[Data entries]

# # # #

Lemma expired_on_arrival_is_dropped_witness :
  let world := mkWorld [Sample.witness "a1" 10 400000 2 10 None] [] true [] [] [] in
  let data := GObject (Sample.record "b2" 10 300010 1 10 None) in
  fst (onRelayData Sample.random 300010 data "b2" world) = world /\
  snd (onRelayData Sample.random 300010 data "b2" world) = Store.ExpiredNotLoaded.
Proof.
  intros world data.
  destruct (expired_on_arrival_is_dropped Sample.random 300010 data "b2" world 300010)
    as [H1 [_ [H3 _]]]; [reflexivity | lia |].
  split; [exact H1|].
  apply (H3 1000); [lia|]. left. eexists. eexists. unfold data. sample_arrives.
Defined.

(** C6, as stated, fails twice.  An expired record whose proof does not
    verify is rejected for its proof, not as expired: the proof is checked
    before the expiry.  And a witness that arrives as a tab or peer message
    passes no expiry test: one that expired long ago is appended to the
    store, where the expiry filter would not have it. *)
Lemma expired_is_not_always_rejected_as_expired :
  let world := mkWorld [Sample.witness "a1" 10 400000 2 10 None] [] true [] [] [] in
  let data := GObject (Sample.forged "b2" 10 300010 1 10) in
  let late := Sample.witness "c3" 10 300010 1 10 None in
  incomingExpiresAt data = Some 300010 /\
  snd (onRelayData Sample.random 400000 data "b2" world) = Store.InvalidPoW /\
  expiresAt late <= 400000 /\
  Store.onChannelMessage (NEW_WITNESS late) (witnesses world)
  = [Sample.witness "a1" 10 400000 2 10 None; late] /\
  Store.getActiveWitnesses 400000 [late] = [].
Proof.
  intros world data late.
  assert (E : Store.beforeUpdate Sample.random 400000 data "b2" = inl Store.InvalidPoW).
  { exact (beforeUpdate_object_invalid Sample.random 400000
             (Sample.forged "b2" 10 300010 1 10) "b2" "b2" "hello" 10 300010
             (mkProof 1 "0") eq_refl eq_refl eq_refl ltac:(discriminate)
             eq_refl ltac:(discriminate) eq_refl ltac:(discriminate)
             eq_refl ltac:(discriminate) eq_refl forged_proof_invalid). }
  split; [reflexivity|]. split.
  - unfold onRelayData, Store.loadWitnessData. rewrite E. reflexivity.
  - split; [cbn; lia|]. split; reflexivity.
Qed.

(** ** Decay of the displayed count *)

(** C7 (amended). At a time [now] not before [lastWitnessed], with [k] full
    decay intervals of two minutes elapsed since [lastWitnessed], the
    effective count is the stored count minus [k], floored at 1; it is then
    at least 1 and, for a stored count of at least 1, never above the stored
    count. *)
Theorem effective_count_after_full_intervals :
  forall now w k,
    lastWitnessed w <= now ->
    k * 120000 <= now - lastWitnessed w < (k + 1) * 120000 ->
    Store.calculateCurrentWitnessCount now w = Z.max 1 (witnessCount w - k) /\
    1 <= Store.calculateCurrentWitnessCount now w /\
    (1 <= witnessCount w ->
     Store.calculateCurrentWitnessCount now w <= witnessCount w).
Proof.
  intros now w k Hnow Hk.
  unfold Store.calculateCurrentWitnessCount, Store.DEV_MODE.
  replace (2 * 60 * 1000) with 120000 by reflexivity.
  assert (Hq : (now - lastWitnessed w) / 120000 = k).
  { symmetry. apply Z.div_unique with (r := now - lastWitnessed w - k * 120000); lia. }
  rewrite Hq. repeat split; lia.
Qed.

# # # #

PROBLEM REQUIREMENTS: Every line above that holds the word "calculateCurrentWitnessCount" is to be found and copied.

TASK RESPONSE:
    Store.calculateCurrentWitnessCount now w = Z.max 1 (witnessCount w - k) /\
    1 <= Store.calculateCurrentWitnessCount now w /\
     Store.calculateCurrentWitnessCount now w <= witnessCount w).
  unfold Store.calculateCurrentWitnessCount, Store.DEV_MODE.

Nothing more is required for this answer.